The records:

-- Opening Marker --

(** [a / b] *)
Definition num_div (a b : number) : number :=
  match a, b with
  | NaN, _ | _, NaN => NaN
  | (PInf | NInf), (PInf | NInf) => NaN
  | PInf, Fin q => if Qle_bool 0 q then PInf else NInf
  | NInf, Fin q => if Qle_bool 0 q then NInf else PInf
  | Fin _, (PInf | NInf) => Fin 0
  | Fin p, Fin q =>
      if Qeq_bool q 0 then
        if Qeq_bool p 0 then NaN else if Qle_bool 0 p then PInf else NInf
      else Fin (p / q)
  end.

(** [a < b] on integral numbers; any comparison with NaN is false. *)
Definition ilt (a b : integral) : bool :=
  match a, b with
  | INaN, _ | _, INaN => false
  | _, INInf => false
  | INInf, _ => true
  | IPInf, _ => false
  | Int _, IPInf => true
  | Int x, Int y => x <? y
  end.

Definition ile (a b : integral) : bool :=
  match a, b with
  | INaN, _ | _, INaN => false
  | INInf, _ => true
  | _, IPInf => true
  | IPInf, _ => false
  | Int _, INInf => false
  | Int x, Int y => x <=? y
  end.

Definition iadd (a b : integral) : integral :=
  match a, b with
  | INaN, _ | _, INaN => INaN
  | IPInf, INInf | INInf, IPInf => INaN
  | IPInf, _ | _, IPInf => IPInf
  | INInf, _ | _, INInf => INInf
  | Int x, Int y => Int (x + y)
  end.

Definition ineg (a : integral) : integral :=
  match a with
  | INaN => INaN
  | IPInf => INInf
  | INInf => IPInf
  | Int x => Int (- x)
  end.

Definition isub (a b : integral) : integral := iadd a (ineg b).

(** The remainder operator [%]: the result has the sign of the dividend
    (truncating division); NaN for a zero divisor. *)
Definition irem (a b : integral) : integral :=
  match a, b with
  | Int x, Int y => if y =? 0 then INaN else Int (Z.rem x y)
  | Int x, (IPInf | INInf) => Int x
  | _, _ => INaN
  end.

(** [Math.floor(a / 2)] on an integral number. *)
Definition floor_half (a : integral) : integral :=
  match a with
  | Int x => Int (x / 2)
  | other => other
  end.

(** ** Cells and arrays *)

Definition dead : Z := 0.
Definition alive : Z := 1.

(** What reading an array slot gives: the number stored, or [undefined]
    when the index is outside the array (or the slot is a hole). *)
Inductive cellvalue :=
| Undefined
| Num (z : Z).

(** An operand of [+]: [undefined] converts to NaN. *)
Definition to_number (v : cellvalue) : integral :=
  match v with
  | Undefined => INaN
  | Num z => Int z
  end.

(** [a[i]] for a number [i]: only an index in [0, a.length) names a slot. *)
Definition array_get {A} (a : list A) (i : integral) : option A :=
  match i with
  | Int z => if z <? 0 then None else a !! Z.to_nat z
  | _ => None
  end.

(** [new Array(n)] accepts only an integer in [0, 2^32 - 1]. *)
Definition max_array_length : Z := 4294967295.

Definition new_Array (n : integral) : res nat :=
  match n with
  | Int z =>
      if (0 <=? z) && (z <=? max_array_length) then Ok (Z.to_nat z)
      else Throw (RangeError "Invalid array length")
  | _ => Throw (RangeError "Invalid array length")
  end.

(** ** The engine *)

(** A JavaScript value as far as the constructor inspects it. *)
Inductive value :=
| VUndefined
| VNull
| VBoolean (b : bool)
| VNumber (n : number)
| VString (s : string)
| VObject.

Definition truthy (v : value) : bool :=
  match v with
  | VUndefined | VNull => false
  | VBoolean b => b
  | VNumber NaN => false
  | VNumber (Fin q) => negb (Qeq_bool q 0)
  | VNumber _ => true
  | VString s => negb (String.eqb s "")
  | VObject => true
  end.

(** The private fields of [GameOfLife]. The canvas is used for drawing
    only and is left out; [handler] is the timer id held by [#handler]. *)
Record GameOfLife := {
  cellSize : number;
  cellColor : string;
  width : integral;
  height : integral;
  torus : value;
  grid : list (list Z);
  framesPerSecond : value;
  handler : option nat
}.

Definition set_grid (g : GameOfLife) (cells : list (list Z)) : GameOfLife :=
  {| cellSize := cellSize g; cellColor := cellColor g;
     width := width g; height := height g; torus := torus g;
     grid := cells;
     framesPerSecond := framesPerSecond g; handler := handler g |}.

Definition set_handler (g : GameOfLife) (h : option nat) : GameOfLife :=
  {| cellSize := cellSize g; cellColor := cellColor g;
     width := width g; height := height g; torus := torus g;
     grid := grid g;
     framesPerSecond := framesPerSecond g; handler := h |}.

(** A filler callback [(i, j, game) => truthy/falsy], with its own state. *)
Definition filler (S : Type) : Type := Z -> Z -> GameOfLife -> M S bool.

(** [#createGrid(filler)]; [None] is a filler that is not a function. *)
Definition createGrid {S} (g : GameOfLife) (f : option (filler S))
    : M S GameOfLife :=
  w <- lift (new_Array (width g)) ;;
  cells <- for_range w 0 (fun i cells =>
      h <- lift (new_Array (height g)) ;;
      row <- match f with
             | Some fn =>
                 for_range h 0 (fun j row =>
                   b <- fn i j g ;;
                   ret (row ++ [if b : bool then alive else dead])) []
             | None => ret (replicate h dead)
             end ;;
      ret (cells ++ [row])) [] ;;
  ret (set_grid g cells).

-- Closing Marker --
-- Opening Marker --

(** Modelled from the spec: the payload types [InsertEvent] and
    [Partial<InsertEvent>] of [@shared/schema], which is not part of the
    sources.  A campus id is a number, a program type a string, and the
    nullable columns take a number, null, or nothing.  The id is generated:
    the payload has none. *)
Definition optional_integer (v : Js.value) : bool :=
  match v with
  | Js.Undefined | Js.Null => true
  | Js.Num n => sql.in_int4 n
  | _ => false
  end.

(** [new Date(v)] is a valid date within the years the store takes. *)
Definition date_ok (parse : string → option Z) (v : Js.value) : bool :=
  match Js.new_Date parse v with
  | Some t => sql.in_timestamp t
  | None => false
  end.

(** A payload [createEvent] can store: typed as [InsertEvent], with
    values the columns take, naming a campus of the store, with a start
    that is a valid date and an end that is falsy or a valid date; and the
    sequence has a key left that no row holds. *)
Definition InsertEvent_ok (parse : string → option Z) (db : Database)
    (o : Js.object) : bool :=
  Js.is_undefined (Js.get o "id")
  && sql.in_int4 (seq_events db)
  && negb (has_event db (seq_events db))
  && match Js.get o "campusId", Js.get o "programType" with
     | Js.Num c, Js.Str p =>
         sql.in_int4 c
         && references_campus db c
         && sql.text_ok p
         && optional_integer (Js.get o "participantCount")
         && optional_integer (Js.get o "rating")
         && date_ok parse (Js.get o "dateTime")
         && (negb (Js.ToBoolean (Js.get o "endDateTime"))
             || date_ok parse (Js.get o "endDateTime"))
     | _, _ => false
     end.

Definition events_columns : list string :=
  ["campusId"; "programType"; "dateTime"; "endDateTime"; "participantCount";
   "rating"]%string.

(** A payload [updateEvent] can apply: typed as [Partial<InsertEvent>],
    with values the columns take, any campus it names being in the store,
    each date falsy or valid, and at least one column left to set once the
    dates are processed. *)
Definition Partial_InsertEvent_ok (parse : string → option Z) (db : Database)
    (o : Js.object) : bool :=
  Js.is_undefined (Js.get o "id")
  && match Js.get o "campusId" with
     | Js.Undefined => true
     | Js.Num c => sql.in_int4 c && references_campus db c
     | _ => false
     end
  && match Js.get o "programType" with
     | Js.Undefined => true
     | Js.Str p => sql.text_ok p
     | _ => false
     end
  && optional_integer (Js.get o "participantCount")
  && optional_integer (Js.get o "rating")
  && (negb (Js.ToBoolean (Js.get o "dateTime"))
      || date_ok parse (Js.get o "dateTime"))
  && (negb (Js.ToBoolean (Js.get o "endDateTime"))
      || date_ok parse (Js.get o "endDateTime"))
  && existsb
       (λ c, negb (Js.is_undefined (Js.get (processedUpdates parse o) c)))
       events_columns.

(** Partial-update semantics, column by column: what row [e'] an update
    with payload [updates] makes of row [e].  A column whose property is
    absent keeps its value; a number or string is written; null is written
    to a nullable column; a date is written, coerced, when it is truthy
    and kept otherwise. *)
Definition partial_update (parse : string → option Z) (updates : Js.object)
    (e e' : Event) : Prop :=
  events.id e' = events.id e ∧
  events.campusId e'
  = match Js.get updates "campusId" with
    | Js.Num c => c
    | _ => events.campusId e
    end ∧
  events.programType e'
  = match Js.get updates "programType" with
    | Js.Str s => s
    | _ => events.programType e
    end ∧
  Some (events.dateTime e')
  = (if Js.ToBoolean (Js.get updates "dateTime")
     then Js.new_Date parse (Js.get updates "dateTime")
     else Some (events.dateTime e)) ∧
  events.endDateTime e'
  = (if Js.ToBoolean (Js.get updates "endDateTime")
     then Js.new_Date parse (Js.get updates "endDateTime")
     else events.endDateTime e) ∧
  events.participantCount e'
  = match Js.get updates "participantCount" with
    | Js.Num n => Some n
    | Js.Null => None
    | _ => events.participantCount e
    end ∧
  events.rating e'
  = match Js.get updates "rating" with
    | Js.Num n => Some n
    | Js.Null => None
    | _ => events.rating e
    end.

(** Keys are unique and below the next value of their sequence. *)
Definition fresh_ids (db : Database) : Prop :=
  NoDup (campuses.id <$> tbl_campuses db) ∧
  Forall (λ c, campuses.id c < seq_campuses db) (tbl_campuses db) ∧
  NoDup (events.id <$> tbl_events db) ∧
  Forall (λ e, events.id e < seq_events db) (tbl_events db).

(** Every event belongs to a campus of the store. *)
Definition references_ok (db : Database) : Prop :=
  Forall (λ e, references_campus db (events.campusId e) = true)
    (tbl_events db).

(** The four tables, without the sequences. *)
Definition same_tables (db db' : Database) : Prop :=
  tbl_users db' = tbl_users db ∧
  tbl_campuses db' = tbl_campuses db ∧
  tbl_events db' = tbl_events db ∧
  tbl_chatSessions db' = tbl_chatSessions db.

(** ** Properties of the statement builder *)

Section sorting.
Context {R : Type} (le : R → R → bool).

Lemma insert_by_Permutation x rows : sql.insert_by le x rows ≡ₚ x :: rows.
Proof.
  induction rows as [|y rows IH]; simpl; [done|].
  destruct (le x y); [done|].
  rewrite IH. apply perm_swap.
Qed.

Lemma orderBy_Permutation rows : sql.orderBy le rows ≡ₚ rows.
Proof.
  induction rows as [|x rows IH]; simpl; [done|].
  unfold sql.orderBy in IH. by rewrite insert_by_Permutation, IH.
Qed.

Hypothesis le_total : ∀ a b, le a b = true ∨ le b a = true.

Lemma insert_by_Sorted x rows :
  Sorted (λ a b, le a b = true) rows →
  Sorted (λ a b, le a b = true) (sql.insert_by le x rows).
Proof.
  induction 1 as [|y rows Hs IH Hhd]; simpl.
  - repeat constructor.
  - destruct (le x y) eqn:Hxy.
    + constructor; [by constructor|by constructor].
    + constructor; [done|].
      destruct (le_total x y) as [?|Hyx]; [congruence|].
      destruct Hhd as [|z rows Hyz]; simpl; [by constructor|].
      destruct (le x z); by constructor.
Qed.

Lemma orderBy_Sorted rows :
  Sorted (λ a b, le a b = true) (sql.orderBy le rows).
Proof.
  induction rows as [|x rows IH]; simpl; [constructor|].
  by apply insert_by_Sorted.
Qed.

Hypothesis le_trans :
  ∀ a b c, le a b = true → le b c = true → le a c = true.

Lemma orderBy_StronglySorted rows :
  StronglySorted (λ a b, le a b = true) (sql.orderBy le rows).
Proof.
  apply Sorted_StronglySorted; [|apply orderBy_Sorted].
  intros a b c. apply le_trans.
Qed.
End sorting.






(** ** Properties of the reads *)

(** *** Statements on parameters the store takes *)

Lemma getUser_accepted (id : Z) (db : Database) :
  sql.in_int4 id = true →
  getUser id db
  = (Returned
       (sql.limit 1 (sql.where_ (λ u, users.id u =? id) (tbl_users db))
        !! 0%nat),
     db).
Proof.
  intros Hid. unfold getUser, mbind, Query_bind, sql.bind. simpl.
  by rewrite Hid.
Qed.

-- Closing Marker --

Determine the number of lines in the entries that hold the string "when"; write that number and nothing else.

2